▶ _Work task_
Provide again, from the entries below, every line from the one containing "rewrite (proj2 (Z.eqb_neq" through the one containing "[apply lookup_insert_eq|done|exact Ha|done|exact", exactly as written, and no other line.

▶ _Records shown_
▬▬▬
(* ===== verification/ClientApi.v ===== *)
(** * The C calls of the client library

    src/client.cpp and include/mola/client.hpp: the address of a cluster, the static state
    that the connections of a process share, and what the calls that send a message do
    with the references to it.  Routing, delayed tasks and the message cache are in
    ClientSend.v and Client.v; the memory of messages is that of Message.v, the table of
    pollers that of EpollWait.v. *)
From Stdlib Require Import Ascii String.
From stdpp Require Import base list gmap numbers strings.
From S2P Require Import Prelude Text Message Client EpollWait.

#[local] Open Scope Z_scope.
#[local] Open Scope list_scope.
#[local] Arguments wrap : simpl never.
#[local] Abbreviation length := List.length.

(** ** The address of a cluster *)
Definition at_sign : ascii := "@"%char.

(** strchr(addr, '@'): what is before it and after it *)
Fixpoint split_at_sign (s : text) : option (text * text) :=
  match s with
  | [] => None
  | c :: s => if decide (c = at_sign) then Some ([], s) else '(a, b) ← split_at_sign s; Some (c :: a, b)
  end.

(** ConnectToCluster: the name space of the engine and the address it connects to *)
Definition cluster_addr (addr : text) : option text * text :=
  match split_at_sign addr with Some (ns, a) => (Some ns, a) | None => (None, addr) end.

(** An address with a name space is taken apart at its first '@', and only there. *)
Theorem cluster_addr_spec (ns a : text) : at_sign ∉ ns ->
  cluster_addr (ns ++ at_sign :: a) = (Some ns, a) /\ cluster_addr ns = (None, ns).
Proof.
  intros Hns. unfold cluster_addr.
  assert (split_at_sign (ns ++ at_sign :: a) = Some (ns, a) /\ split_at_sign ns = None) as [-> ->]; [|done].
  induction ns as [|c ns IH]; [done|]. apply not_elem_of_cons in Hns as [Hc Hns]. destruct (IH Hns) as [H1 H2]. cbn.
  rewrite !decide_False by congruence. by rewrite H1, H2.
Qed.

Lemma cluster_addr_spec_witness : cluster_addr (txt "test@10.0.0.1:2181") = (Some (txt "test"), txt "10.0.0.1:2181").
Proof. apply (cluster_addr_spec (txt "test") (txt "10.0.0.1:2181")). by apply (bool_decide_unpack _). Defined.

(** ** The connections of a process *)

(** The static members of ClientConn, the threads that were started, and the ClientConn
    objects that were made and not deleted.  A connection is registered under the 64 bits of
    its actor id. *)
Record process := MkProcess {
  initialized : bool;
  pollers : Backends.table;
  aio_threads : nat;
  client_map : gmap Z Z;
  conns : gset Z
}.

Definition start_up : process := MkProcess false Backends.none 0 ∅ ∅.

(** ClientConn::initialize; Multiplexer::initialize has one poller by default *)
Definition initialize (p : process) : outcome process :=
  if initialized p then mret p
  else t ← Backends.initialize 1 (pollers p); mret (MkProcess true t (S (aio_threads p)) (client_map p) (conns p)).

(** std::map::emplace *)
Definition register_client (key c : Z) (p : process) : process :=
  MkProcess (initialized p) (pollers p) (aio_threads p)
    (match client_map p !! key with Some _ => client_map p | None => <[key := c]> (client_map p) end) (conns p).

(** client_map[key]: an unknown key is inserted with a null pointer *)
Definition find_client (key : Z) (p : process) : Z * process :=
  match client_map p !! key with
  | Some c => (c, p)
  | None => (0, MkProcess (initialized p) (pollers p) (aio_threads p) (<[key := 0]> (client_map p)) (conns p))
  end.

(** ClientConn::connect; [rc1], [rc2]: what connect and join of the engine return *)
Definition connect (c key rc1 rc2 : Z) (p : process) : outcome process :=
  p ← initialize p;
  _ ← mola_assert (rc1 =? 0);
  _ ← mola_assert (rc2 =? 0);
  mret (register_client key c p).

(** ConnectToCluster, with the new object at [c] *)
Definition ConnectToCluster (c key rc1 rc2 : Z) (p : process) : outcome process :=
  connect c key rc1 rc2 (MkProcess (initialized p) (pollers p) (aio_threads p) (client_map p) (conns p ∪ {[c]})).

(** DisconnectFromCluster: leave and disconnect, then the object is deleted *)
Definition DisconnectFromCluster (c : Z) (p : process) : outcome process :=
  _ ← mola_assert (negb (c =? 0));
  _ ← deref (if decide (c ∈ conns p) then Some tt else None);
  mret (MkProcess (initialized p) (pollers p) (aio_threads p) (client_map p) (conns p ∖ {[c]})).

Inductive call := CConnect (c key : Z) | CDisconnect (c : Z).

Definition exec (k : call) (p : process) : outcome process :=
  match k with CConnect c key => ConnectToCluster c key 0 0 p | CDisconnect c => DisconnectFromCluster c p end.

Definition step (p p' : process) : Prop := exists k, exec k p = Ok p'.

Definition shared (p : process) : Prop :=
  if initialized p then aio_threads p = 1%nat /\ pollers p = Backends.MkTable 1 [0]
  else aio_threads p = 0%nat /\ pollers p = Backends.none.

Lemma step_shared p p' : step p p' -> shared p -> shared p' /\ (initialized p = true -> initialized p' = true).
Proof.
  intros [[c key|c] H]; unfold shared; cbn in H.
  - unfold ConnectToCluster, connect, initialize in H. cbn in H. destruct (initialized p) eqn:Ei; cbn in H.
    + injection H as <-. by cbn.
    + intros [Ha Hp]. rewrite Hp, Ha in H. by injection H as <-.
  - unfold DisconnectFromCluster in H. inv_ok. cbn. done.
Qed.

(** However connections come and go, the process has one poller and one i/o thread, which
    every call of Multiplexer::instance finds, from the first connection on. *)
Theorem one_io_thread p c key rnd : rtc step start_up p -> 0 <= rnd ->
  exists p', ConnectToCluster c key 0 0 p = Ok p' /\ aio_threads p' = 1%nat /\ Backends.instance (-1) rnd (pollers p') = Ok 0.
Proof.
  intros Hr Hrnd. assert (shared p) as Hs.
  { remember start_up as p0 eqn:E. assert (shared p0) as H0 by (by subst). clear E.
    induction Hr as [|p0 p1 p2 Hs _ IH]; [done|]. apply IH. by eapply step_shared. }
  unfold shared in Hs. unfold ConnectToCluster, connect, initialize. cbn.
  destruct (initialized p); cbn; destruct Hs as [Ha Hp]; rewrite ?Hp; cbn; eexists; (split; [done|]); cbn; rewrite ?Ha, ?Hp;
    (split; [done|]); unfold Backends.instance; cbn; by rewrite Z.mod_1_r.
Qed.

Lemma one_io_thread_witness :
  exists p', ConnectToCluster 8 2 0 0 start_up = Ok p' /\ aio_threads p' = 1%nat /\ Backends.instance (-1) 7 (pollers p') = Ok 0.
Proof. apply (one_io_thread start_up 8 2 7); [apply rtc_refl|lia]. Defined.

(** A connection that was closed is still found under its id. *)
Theorem disconnected_client_found p c key p1 p2 : client_map p !! key = None ->
  ConnectToCluster c key 0 0 p = Ok p1 -> DisconnectFromCluster c p1 = Ok p2 ->
  (find_client key p2).1 = c /\ c ∉ conns p2.
Proof.
  intros Hk H1 H2. unfold ConnectToCluster, connect, initialize in H1. unfold DisconnectFromCluster in H2.
  assert (client_map p1 !! key = Some c) as Hc.
  { cbn in H1. destruct (initialized p); inv_ok; cbn; rewrite Hk; apply lookup_insert_eq. }
  inv_ok. unfold find_client. cbn in *. rewrite Hc. split; [done|]. set_solver.
Qed.

(** ** Sending a message *)

(** What a send leaves: buffers with the connection, which frees the packed body in
    [buf] and drops the reference when they are written, or a task of the delay pool. *)
Inductive fate := Written (need_free : bool) (buf : Z) | Delayed.

Section Send.
(** [le]: this host is little endian; [be]: the peer is not.  The routing fields of the
    metadata, which ClientSend.v sets, do not matter here. *)
Context (le be : bool).

(** Node::deliver_message from the serialization on: the caller's reference goes to the
    buffer *)
Definition transmit (p : Z) (s : mem) : outcome (fate * mem) :=
  '(nf, buf, _, s) ← serialize le p be s; mret (Written nf buf, s).

(** ~StreamBuffer of the last buffer of the message *)
Definition written (f : fate) (p : Z) (s : mem) : outcome mem :=
  match f with
  | Written nf buf =>
      s ← (if (nf : bool) then _ ← deref (bufs s !! buf); mret (set_bufs (delete buf) s) else mret s);
      dec_ref p s
  | Delayed => mret s
  end.

(** ClientConn::send_message: the closure captures a copy of the pointer; [now]: its first
    run finds a node, and gives the copy away; otherwise the pool gets a copy of the
    closure *)
Definition send_message (now : bool) (h : Z) (s : mem) : outcome (fate * mem) :=
  '(q, s) ← sp_copy h s;
  if now then transmit q s
  else '(_, s) ← sp_copy q s; s ← sp_drop q s; mret (Delayed, s).

(** SendMsgToCluster: rt_msg is made from the body, and passed at the end *)
Definition SendMsgToCluster (now : bool) (a : Z) (s : mem) : outcome (Z * fate * mem) :=
  '(rt_msg, s) ← sp_of_msg a s;
  '(f, s) ← send_message now rt_msg s;
  mret (rt_msg, f, s).

(** The body of a message that can be sent: it has a type, its pack function fits, and
    the caller has a reference. *)
Definition sendable (v : vtab) (m : message) : Prop :=
  mvtab m = Some v /\ 0 < count m < 2 ^ 32 /\
  (is_Some (unpack v) -> exists ps pk, pack_size v = Some ps /\ pack v = Some pk /\
     Z.of_nat (length (pk (user_data m))) <= ps (user_data m)).

Lemma transmit_spec p w a m v s : wraps s !! p = Some w -> a <> 0 -> m_data w = a -> msgs s !! a = Some m ->
  sendable v m -> data_type (m_metadata w) = (match unpack v with Some _ => TYPE_USER_NORMAL | None => TYPE_USER_LITTLE end) ->
  exists nf buf s' w', transmit p s = Ok (Written nf buf, s') /\ (nf = true -> is_Some (bufs s' !! buf)) /\
    wraps s' !! p = Some w' /\ m_refcnt w' = m_refcnt w.
Proof.
  intros Hw Ha Hd Hm (Hv & Hc & Hp) Ht. unfold transmit, serialize. rewrite Hw. cbn. rewrite Ht.
  destruct (unpack v) as [u|] eqn:Eu; cbn.
  - rewrite Hd, Hm. cbn. rewrite Hv. cbn.
    destruct (Hp ltac:(eauto)) as (ps' & pk' & Eps & Epk & Hle'). rewrite Eps, Epk. cbn.
    rewrite (proj2 (Z.leb_le _ _) Hle'). cbn.
    edestruct (drop_spec p) as (s3 & -> & Hwr & Hbf & _ & _).
    { cbn. apply lookup_insert_eq. } { cbn. unfold is_stream. cbn. by rewrite Ht. } { cbn. congruence. }
    { cbn. rewrite Hd. exact Hm. } { done. } { eauto. }
    cbn. rewrite Hwr. cbn. rewrite lookup_insert_eq. cbn. eexists true, _, _, _. split; [done|]. cbn.
    rewrite Hbf, Hwr, lookup_insert_eq. cbn. rewrite lookup_insert_eq. eauto.
  - rewrite Hw. cbn. eexists false, _, _, _. split; [done|]. cbn. rewrite lookup_insert_eq. by split_and!.
Qed.

(** When the connection has written the message one reference of two is left. *)
Lemma written_spec nf buf p w s : (nf = true -> is_Some (bufs s !! buf)) -> wraps s !! p = Some w -> m_refcnt w = 2 ->
  exists s' w', written (Written nf buf) p s = Ok s' /\ wraps s' !! p = Some w' /\ m_refcnt w' = 1.
Proof.
  intros Hb Hw Hr. unfold written, dec_ref. destruct nf.
  - destruct (Hb eq_refl) as [bs ->]. cbn. rewrite Hw. cbn. rewrite Hr. cbn. eexists _, _. split; [done|]. cbn.
    by rewrite lookup_insert_eq.
  - cbn. rewrite Hw. cbn. rewrite Hr. cbn. eexists _, _. split; [done|]. cbn. by rewrite lookup_insert_eq.
Qed.

Lemma transmit_written p w a m v s : wraps s !! p = Some w -> m_refcnt w = 2 -> a <> 0 -> m_data w = a ->
  msgs s !! a = Some m -> sendable v m ->
  data_type (m_metadata w) = (match unpack v with Some _ => TYPE_USER_NORMAL | None => TYPE_USER_LITTLE end) ->
  exists f s1 s2 w', transmit p s = Ok (f, s1) /\ written f p s1 = Ok s2 /\ wraps s2 !! p = Some w' /\ m_refcnt w' = 1.
Proof.
  intros Hw Hr Ha Hd Hm Hs Ht. destruct (transmit_spec _ _ _ _ _ _ Hw Ha Hd Hm Hs Ht) as (nf & buf & s1 & w1 & E & Hb & Hw1 & Hr1).
  destruct (written_spec nf buf p w1 s1 Hb Hw1 ltac:(congruence)) as (s2 & w2 & E2 & Hw2 & Hr2). eauto 10.
Qed.

(** A message that a client sends is never freed: when the connection has written it,
    at once or after it waited in the delay pool, the wrapper still has one reference, which
    SendMsgToCluster gave up with pass() although send_message had only taken a copy. *)
Theorem client_send_leaks a m v s : 0 < brk s -> a <> 0 -> msgs s !! a = Some m -> sendable v m ->
  (exists p f s1 s2 w, SendMsgToCluster true a s = Ok (p, f, s1) /\ written f p s1 = Ok s2 /\
     wraps s2 !! p = Some w /\ m_refcnt w = 1) /\
  (exists p s1 f s2 s3 w, SendMsgToCluster false a s = Ok (p, Delayed, s1) /\ transmit p s1 = Ok (f, s2) /\
     written f p s2 = Ok s3 /\ wraps s3 !! p = Some w /\ m_refcnt w = 1).
Proof.
  intros Hb Ha Hm Hs. pose proof Hs as (Hv & _ & _).
  unfold SendMsgToCluster, send_message, sp_of_msg, wrapper_of_msg, sp_copy, sp_drop.
  rewrite (proj2 (Z.eqb_neq a 0) Ha), Hm. cbn. rewrite Hv. cbn.
  assert ((brk s =? 0) = false) as Hb0 by (apply Z.eqb_neq; lia).
  rewrite Hb0. unfold inc_ref, dec_ref. cbn. rewrite lookup_insert_eq. cbn.
  assert (forall n, data_type (set_size n (set_data_type (match unpack v with Some _ => TYPE_USER_NORMAL | None => TYPE_USER_LITTLE end) zero_meta))
    = match unpack v with Some _ => TYPE_USER_NORMAL | None => TYPE_USER_LITTLE end) as Ht by (intros; by destruct (unpack v)).
  split.
  - edestruct (transmit_written (brk s)) as (f & s1 & s2 & w & -> & E & Hw & Hr);
      [apply lookup_insert_eq|done|exact Ha|done|exact Hm|exact Hs|apply Ht|].
    cbn. eexists _, _, _, _, _. split; [done|]. eauto.
  - rewrite Hb0, lookup_insert_eq. cbn. rewrite lookup_insert_eq. cbn. eexists (brk s), _.
    edestruct (transmit_written (brk s)) as (f & s1 & s2 & w & E1 & E2 & Hw & Hr).
    8:{ exists f, s1, s2, w. split; [reflexivity|]. eauto. }
    { cbn. apply lookup_insert_eq. } { done. } { exact Ha. } { done. } { exact Hm. } { exact Hs. } { apply Ht. }
Qed.
End Send.

Lemma client_send_leaks_witness :
  exists p f s1 s2 w, SendMsgToCluster true false true 9 (MkMem {[ 9 := MessageExamples.demo_body ]} ∅ ∅ 10 []) = Ok (p, f, s1) /\
    written f p s1 = Ok s2 /\ wraps s2 !! p = Some w /\ m_refcnt w = 1.
Proof.
  apply (client_send_leaks true false 9 MessageExamples.demo_body MessageExamples.demo_vtab); [cbn; lia|done|reflexivity|].
  split_and!; [reflexivity|cbn; lia|cbn; lia|]. intros _. do 2 eexists. split_and!; [reflexivity..|]. cbn. lia.
Defined.

(** ** Receiving *)

(** The module name that RecvMsgFromCluster and RecvMsgWithMoFromCluster ask for: a null
    or empty name stands for any module *)
Definition recv_key (module : option string) : string :=
  match module with
  | Some m => if bool_decide (m = EmptyString) then star else m
  | None => star
  end.

(** One round of the wait of RecvMsgFromCluster in thread [t]; the wrapper of the cache
    becomes the caller's *)
Definition RecvMsgFromCluster (t : Z) (module : option string) (c : conn) : option (string * Z) * conn :=
  recv_round t (recv_key module) c.

(** RecvMsgWithMoFromCluster: the name that is handed out is that of the sender *)
Definition RecvMsgWithMoFromCluster (t : Z) (c : conn) : option (string * Z) * conn := recv_round t star c.

(** Without a name the first message of the cache is received, whatever module it is of. *)
Theorem recv_any t k v rest pend reqs ws rd module : module = None \/ module = Some EmptyString ->
  RecvMsgFromCluster t module (MkConn ((k, v) :: rest) pend reqs ws rd) = (Some (k, v), MkConn rest pend reqs ws rd) /\
  RecvMsgWithMoFromCluster t (MkConn ((k, v) :: rest) pend reqs ws rd) = (Some (k, v), MkConn rest pend reqs ws rd).
Proof. intros [-> | ->]; done. Qed.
▬▬▬
▶ _Reply to the exercise_
  rewrite (proj2 (Z.eqb_neq a 0) Ha), Hm. cbn. rewrite Hv. cbn.
  assert ((brk s =? 0) = false) as Hb0 by (apply Z.eqb_neq; lia).
  rewrite Hb0. unfold inc_ref, dec_ref. cbn. rewrite lookup_insert_eq. cbn.
  assert (forall n, data_type (set_size n (set_data_type (match unpack v with Some _ => TYPE_USER_NORMAL | None => TYPE_USER_LITTLE end) zero_meta))
    = match unpack v with Some _ => TYPE_USER_NORMAL | None => TYPE_USER_LITTLE end) as Ht by (intros; by destruct (unpack v)).
  split.
  - edestruct (transmit_written (brk s)) as (f & s1 & s2 & w & -> & E & Hw & Hr);
      [apply lookup_insert_eq|done|exact Ha|done|exact Hm|exact Hs|apply Ht|].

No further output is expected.